Eloïse jeta un coup d'œil rapide dans la salle.
- Il faut demander à Eugénie, c'est une infirmerie ambulante.
Michaël acquiesça et s'éloigna un instant. Eloïse se pencha en avant et posa sa tête dans ses paumes. Le temps sembla s'écouler au ralentit jusqu'à ce que Michaël ne l'appelle.
- Elle m'a donné ça, indiqua-t-il en lui tendant un petit comprimé blanc.
- Merci.
Elle l'avala en espérant que cela fasse effet, contrairement au sortilège. Au loin, Eugénie esquissa des gestes de la main pour lui demander des explications. Eloïse l'ignora en secouant la tête.
- Depuis quand est-ce que tu as ce genre de douleurs ? demanda Michaël.
- J'en ai eu beaucoup après qu'Isidorh soit entré dans mon esprit il y a trois mois. Ça s'était calmé, mais on dirait que ça revient.
- Victorien en avait trouvé la raison ?
Eloïse grimaça légèrement. Pourquoi toutes les conversations devaient toujours dériver vers Victorien ?
- Quand bien même il l'aurait fait, il ne m'en aurait pas parlé, répondit-elle sèchement.
Michaël fronça légèrement les sourcils.
- Je peux comprendre qu'il soit très secret, mais pas au point de garder pour lui des informations qui concernent ta santé.
- Oh, mais il l'a déjà fait, indiqua Eloïse.
Michaël s'apprêta à répondre, mais Orage revint vers eux à ce moment précis. Elle semblait particulièrement inquiète.
- Michaël, dit-elle, tu peux nous laisser, s'il te plaît ? J'ai quelques mots à échanger avec Eloïse.

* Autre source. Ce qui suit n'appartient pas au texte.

Lemma send_packet k writes c : good_packet k → full_writes writes (length (packet_wire k) + 1) →
  ∃ n, send (packet_message k) writes c = Done (n, set_sent (sent c ++ packet_wire k ++ [NUL]) c) ∧ (0 ≤ n)%Z.
Proof.
  intros G Hw. unfold send. rewrite bind_get, client_send_wire by done. unfold lift. cbn [bind].
  eexists. split; [reflexivity|cbn [fst]; lia].
Qed.

Section Typing.
Context (wcrtomb : Z → bytes).

(** The text [t] stands in a wide buffer, between spaces. *)
Definition reads_as (buffer : list Z) (t : bytes) : Prop :=
  ∃ w rest, buffer = w ++ 0%Z :: rest ∧ (0%Z ∉ w) ∧ concat (wcrtomb <$> strip wide_seps w) = t.

Lemma strip_nul (w : list Z) : 0%Z ∉ w → 0%Z ∉ strip wide_seps w.
Proof.
  intros Hw Hin. apply Hw. unfold strip in Hin.
  destruct (lstrip_split wide_seps (reverse (lstrip wide_seps (reverse w)))) as (a & Ha & _).
  destruct (lstrip_split wide_seps (reverse w)) as (b & Hb & _).
  apply elem_of_reverse. rewrite Hb. apply elem_of_app. right. apply elem_of_reverse. rewrite Ha.
  apply elem_of_app. by right.
Qed.

Lemma convert_run w rest : 0%Z ∉ w → convert wcrtomb (w ++ 0%Z :: rest) = Done (wcrtomb <$> strip wide_seps w).
Proof.
  intros Hw. unfold convert, wtrim_string.
  destruct (trim_run 0%Z wide_seps w rest) as (rest' & -> & _); [not_in|done|]. cbn [outcome_bind].
  by rewrite text_app by by apply strip_nul.
Qed.

Lemma wcs_store_array cs n : length (concat cs) < n → wcs_store (replicate n NUL) cs n = Done (array n (concat cs)).
Proof. intros Hl. unfold wcs_store. rewrite decide_True by done. by apply memcpy_array. Qed.
(* ===== verification/Session.v ===== *)
(** * A session between a client and the server

    The client of client/client.c and app.c, and the thread of server/server.c
    that serves it, joined by the bytes they exchange: what one side hands to
    its connection is what the other side reads (one read for each write, as
    the records of TLS are delivered).  The server is the system of threads of
    ServerSys.v, the client the functions of ClientLib.v and AppLib.v. *)

From S2P Require Import Prelude.
From S2P Require Import CStr.
From S2P Require Import ListSpec.
From S2P Require Import MessageLib.
From S2P Require Import MessageSpec.
From S2P Require Import Transport.
From S2P Require Import ServerIO.
From S2P Require Import ServerSys.
From S2P Require Import ServerInv.
From S2P Require Import ServerProps.
From S2P Require Import ServerDelivery.
From S2P Require Import ClientStores.
From S2P Require Import ChatLog.
From S2P Require Import ChatSpec.
From S2P Require Import ClientLib.
From S2P Require Import ClientSpec.
From S2P Require Import AppLib.
From S2P Require Import AppSpec.

(** ** What goes over the wire *)

(** The bytes [Server_send] writes for a message. *)
Definition on_the_wire (m : C2HMessage) : bytes := transmitted (replicate kBufferSize NUL) m.

Lemma on_the_wire_packet k : good_packet k → on_the_wire (packet_message k) = packet_wire k ++ [NUL].
Proof. apply transmitted_wire, length_replicate. Qed.

(** A message is told to the client at [a]. *)
Definition speak (a : nat) (m : C2HMessage) (s : sys) : sys := set_said (said s ++ [(Some a, m)]) s.

(** The system answers a call: memory for a few messages, and the writes
    succeed. *)
Definition answering (env : io) : Prop := 4 ≤ io_room env ∧ head (io_answers env) = Some true.

Lemma answering_inv env : answering env → ∃ r rest, io_room env = S (S (S (S r))) ∧ io_answers env = true :: rest.
Proof.
  intros [Hr Ha]. destruct (io_answers env) as [|b rest]; [done|]. injection Ha as ->.
  destruct (io_room env) as [|[|[|[|r]]]]; [lia..|]. eauto.
Qed.

Lemma set_same_queue q s : queue s = Some q → set_queue (Some q) s = s.
Proof. destruct s. cbn. by intros ->. Qed.

Lemma set_same_said s : set_said (said s ++ []) s = s.
Proof. rewrite app_nil_r. by destruct s. Qed.

(** A text without user name, without conversions. *)
Record told (type : C2HMessageType) (f : bytes) (args : list arg) (t : bytes) : Prop := Told {
  told_text : printf f args = Done t;
  told_nul : NUL ∉ t;
  told_len : length t < kBufferSize;
  told_percent : percent ∉ t;
  told_bracket : "["%char ∉ t
}.

Lemma say_run a env type f args t s c q : told type f args t → answering env →
  structs s !! a = Some c → ServerSys.ssl c = true → queue s = Some q →
  say a env type f args s = Done (true, speak a (message_of type [] t) s).
Proof.
  intros [H1 H2 H3 H4 H5] (r & rest & Hr & Ha)%answering_inv Hc Hs Hq. unfold say, load_connected, load_client.
  rewrite Hc. cbn [outcome_bind]. rewrite Hs. cbn [outcome_bind]. unfold with_io, Server_sendMessage.
  erewrite bind_Done by (by apply (build_plain type f args t _ (S (S (S r))))).
  unfold ServerIO.send. cbn [answers]. rewrite Ha. cbn [outcome_bind fst snd ServerIO.messages ServerIO.sent Datatypes.app fmap list_fmap].
  rewrite Hq. cbn [default]. change (queue (set_said _ s)) with (queue s). rewrite Hq.
  rewrite set_same_queue by done. done.
Qed.

(** An announcement "[nick] text". *)
Lemma announce_run env type f args u t s q : printf f args = Done (quoted u t) → is_user_type type →
  plain u → 0 < length u → length u < kMaxNicknameSize → NUL ∉ t → percent ∉ u → percent ∉ t →
  length (quoted u t) < kBufferSize → answering env → queue s = Some q →
  announce env type f args s = Done (true, set_queue (Some (q ++ [message_of type u t])) s).
Proof.
  intros Hf Ht Hu Hp Hl Hn Hpu Hpt Hq (r & rest & Hr & Ha)%answering_inv HQ. unfold announce. rewrite HQ.
  unfold with_io, Server_broadcastMessage.
  erewrite bind_Done by (by apply (build_quoted type f args u t _ (S (S (S r))))).
  unfold ServerIO.CQueue_push. cbn [outcome_bind fst snd ServerIO.messages ServerIO.sent Datatypes.app fmap list_fmap].
  rewrite HQ. cbn [default]. rewrite set_same_said, HQ. done.
Qed.

(** ** Entering the chat, on the server's side *)

Section Join.
Context (regcomp : bytes → Z) (regexec : bytes → bytes → Z) (updates : bool).
Context (t : Z) (a : nat) (nick : bytes) (found : option nat) (r : roster) (q : list C2HMessage).

(** The thread [t] stands at [p]; its client is [c]; [ms] has been told to it
    since the state [s0]. *)
Record joining (s0 : sys) (p : hpc) (c : ServerSys.Client) (ms : list C2HMessage) (s : sys) : Prop := Joining {
  j_thread : threads s !! t = Some (CThread a p);
  j_client : structs s !! a = Some c;
  j_ssl : ServerSys.ssl c = true;
  j_unlocked : locked s = false;
  j_queue : queue s = Some q;
  j_named : Server_getClientInfoForNickname nick s = Done found;
  j_mine : Server_getClientInfoForThread t s = Done (Some a);
  j_said : said s = said s0 ++ ((Some a,.) <$> ms);
  j_log : log s = log s0
}.

Lemma joining_goto s0 p p' c ms s : joining s0 p c ms s → joining s0 p' c ms (goto t p' s).
Proof. intros []. split; try done. cbn. by rewrite lookup_alter_eq, j_thread0. Qed.

Lemma joining_speak s0 p c ms m s : joining s0 p c ms s → joining s0 p c (ms ++ [m]) (speak a m s).
Proof. intros []. split; try done. cbn. by rewrite j_said0, fmap_app, <- app_assoc. Qed.

Lemma search_buffer same b s : (∀ c, same (set_buffer b c) = same c) →
  search same r (store_client a (set_buffer b) s) = search same r s.
Proof.
  intros Hs. unfold search. apply list_find_ext. intros x. cbn.
  destruct (decide (a = x)) as [<-|]; [|by rewrite lookup_alter_ne].
  rewrite lookup_alter_eq. destruct (structs s !! a) as [c|]; cbn; [by rewrite Hs|done].
Qed.

Lemma joining_buffer s0 p c ms b s : clients s = Some r → joining s0 p c ms s →
  joining s0 p (set_buffer b c) ms (store_client a (set_buffer b) s).
Proof.
  intros Hr []. split; try done.
  - cbn. by rewrite lookup_alter_eq, j_client0.
  - rewrite <- j_named0. unfold Server_getClientInfoForNickname, load_roster. cbn [clients store_client set_structs].
    rewrite Hr. cbn [outcome_bind]. by rewrite search_buffer.
  - rewrite <- j_mine0. unfold Server_getClientInfoForThread, load_roster. cbn [clients store_client set_structs].
    rewrite Hr. cbn [outcome_bind]. by rewrite search_buffer.
Qed.

Lemma step_at s0 p c ms s env : joining s0 p c ms s →
  step regcomp regexec updates (LClient t env) s = client_step regcomp regexec updates t a p env s.
Proof. intros []. cbn. by rewrite j_thread0. Qed.

(** The texts. *)
Definition welcome : packet := Packet kMessageTypeOk kMessageTypePrefixOk [] (lit "Welcome to C2hat!").
Definition prompt : packet := Packet kMessageTypeNick kMessageTypePrefixNick [] (lit "Please enter a nickname:").
Definition greeting (nick : bytes) : packet := Packet kMessageTypeOk kMessageTypePrefixOk [] (lit "Hello " ++ nick ++ lit "!").
Definition refusal : packet := Packet kMessageTypeErr kMessageTypePrefixErr [] (lit "Authentication failed").
Definition has_joined (nick : bytes) : C2HMessage := message_of kMessageTypeLog nick (lit "just joined the chat").

(** A step that tells the client something. *)
Lemma say_step s0 p ok failed c ms s env type f args x : joining s0 p c ms s → told type f args x → answering env →
  client_step regcomp regexec updates t a p env s
  = Some (let! x := (let! b := say a env type f args s in Done (if b.1 then ok else failed, b.2)) in Done (goto t x.1 x.2)) →
  ∃ s', step regcomp regexec updates (LClient t env) s = Some (Done s')
    ∧ joining s0 ok c (ms ++ [message_of type [] x]) s' ∧ clients s' = clients s.
Proof.
  intros J Ht He Hp. rewrite (step_at _ _ _ _ _ _ J), Hp. destruct J as [? ? ? ? ? ? ? ? ?].
  erewrite say_run by done. cbn [outcome_bind fst snd]. eexists. split; [reflexivity|]. split; [|done].
  apply joining_goto with p, joining_speak. by split.
Qed.

(** A step that tells nothing and changes nothing else. *)
Lemma jump_step s0 p p' c ms s env : joining s0 p c ms s →
  client_step regcomp regexec updates t a p env s = Some (Done (goto t p' s)) →
  step regcomp regexec updates (LClient t env) s = Some (Done (goto t p' s)) ∧ joining s0 p' c ms (goto t p' s).
Proof. intros J E. rewrite (step_at _ _ _ _ _ _ J), E. split; [done|by eapply joining_goto]. Qed.

(** The answer to the prompt arrives. *)
Definition nickname_arrives (env : io) : Prop :=
  answering env ∧ (∃ failed, io_select env = SelReady true failed) ∧ (0 ≤ io_elapsed env ≤ kAuthenticationTimeout)%Z
  ∧ delivers (credentials nick) (io_reads env).

Lemma wait_step s0 c ms s env : clients s = Some r → joining s0 (HWait kAuthenticationTimeout) c ms s →
  nickname_arrives env → good_packet (credentials nick) → Client_nicknameIsValid regcomp regexec nick = true →
  reusable (buffer c) → length (packet_wire (credentials nick)) + 1 < length (bdata (buffer c)) →
  ∃ b s', step regcomp regexec updates (LClient t env) s = Some (Done s')
    ∧ joining s0 (HLookup nick) (set_buffer b c) ms s' ∧ clients s' = Some r.
Proof.
  intros Hr J (Ha & (fl & Hsel) & Hel & again & rest & Hreads) G Hv Hb Hlen. rewrite (step_at _ _ _ _ _ _ J).
  apply answering_inv in Ha as (k & rest' & Hroom & _).
  unfold client_step, select_allowed, auth_wait, load_connected, load_client. rewrite Hsel.
  rewrite (proj2 (Z.leb_le _ _)), (proj2 (Z.leb_le _ _)) by lia. cbn [andb].
  rewrite (j_client _ _ _ _ _ J). cbn [outcome_bind]. rewrite (j_ssl _ _ _ _ _ J). cbn [outcome_bind].
  set (d := packet_wire (credentials nick) ++ [NUL]) in *.
  assert (Hd : length d = length (packet_wire (credentials nick)) + 1) by (unfold d; rewrite length_app; done).
  unfold Server_receive. rewrite Hreads, receive_data by (done || lia). cbn [outcome_bind fst snd].
  rewrite (proj2 (Z.ltb_lt _ _)) by lia.
  destruct (get_packet (credentials nick) (length (bdata (buffer c)) - length d) (S (S k)) G) as (b' & Hg & _ & _); [lia|].
  cbn zeta in Hg. assert (E : d ++ replicate (length (bdata (buffer c)) - length d) NUL
    = packet_wire (credentials nick) ++ NUL :: replicate (length (bdata (buffer c)) - length d) NUL)
    by (unfold d; by rewrite <- app_assoc).
  rewrite E, Hroom, Hg. cbn [outcome_bind fst snd]. rewrite decide_True by done.
  pose proof (good_nul _ _ _ _ (proj1 G)) as Hn. pose proof (good_len _ _ _ _ (proj1 G)) as Hl. cbn [ptext credentials] in Hn, Hl.
  cbn [content packet_message message_of ptext credentials]. rewrite array_text by done. cbn [outcome_bind]. rewrite Hv.
  cbn [outcome_bind fst snd]. set (b1 := MkBuffer _ (Some 0)). exists b'. eexists. split; [reflexivity|].
  split; [|done]. eapply joining_goto.
  pose proof (joining_buffer s0 _ c ms b1 s Hr J) as J1.
  exact (joining_buffer s0 _ _ ms b' (store_client a (set_buffer b1) s) Hr J1).
Qed.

Le Madrigan hocha la tête, puis se leva avant de s'éloigner. Orage prit sa place en face d'Eloïse et lui saisit les mains.
- J'ai discuté avec Victorien et Miranda, ils vont arriver d'ici peu.
- Génial, marmonna Eloïse. L'occasion de me prendre des reproches bien amers.
- Je ferais en sorte qu'ils ne soient pas trop durs avec toi, mais je ne garantis rien. Il faut aussi que tu comprennes que ta fuite a de quoi les agacer particulièrement.
- Je me doute, oui.
Orage lui sourit chaleureusement avant que son visage ne prenne une expression plus grave.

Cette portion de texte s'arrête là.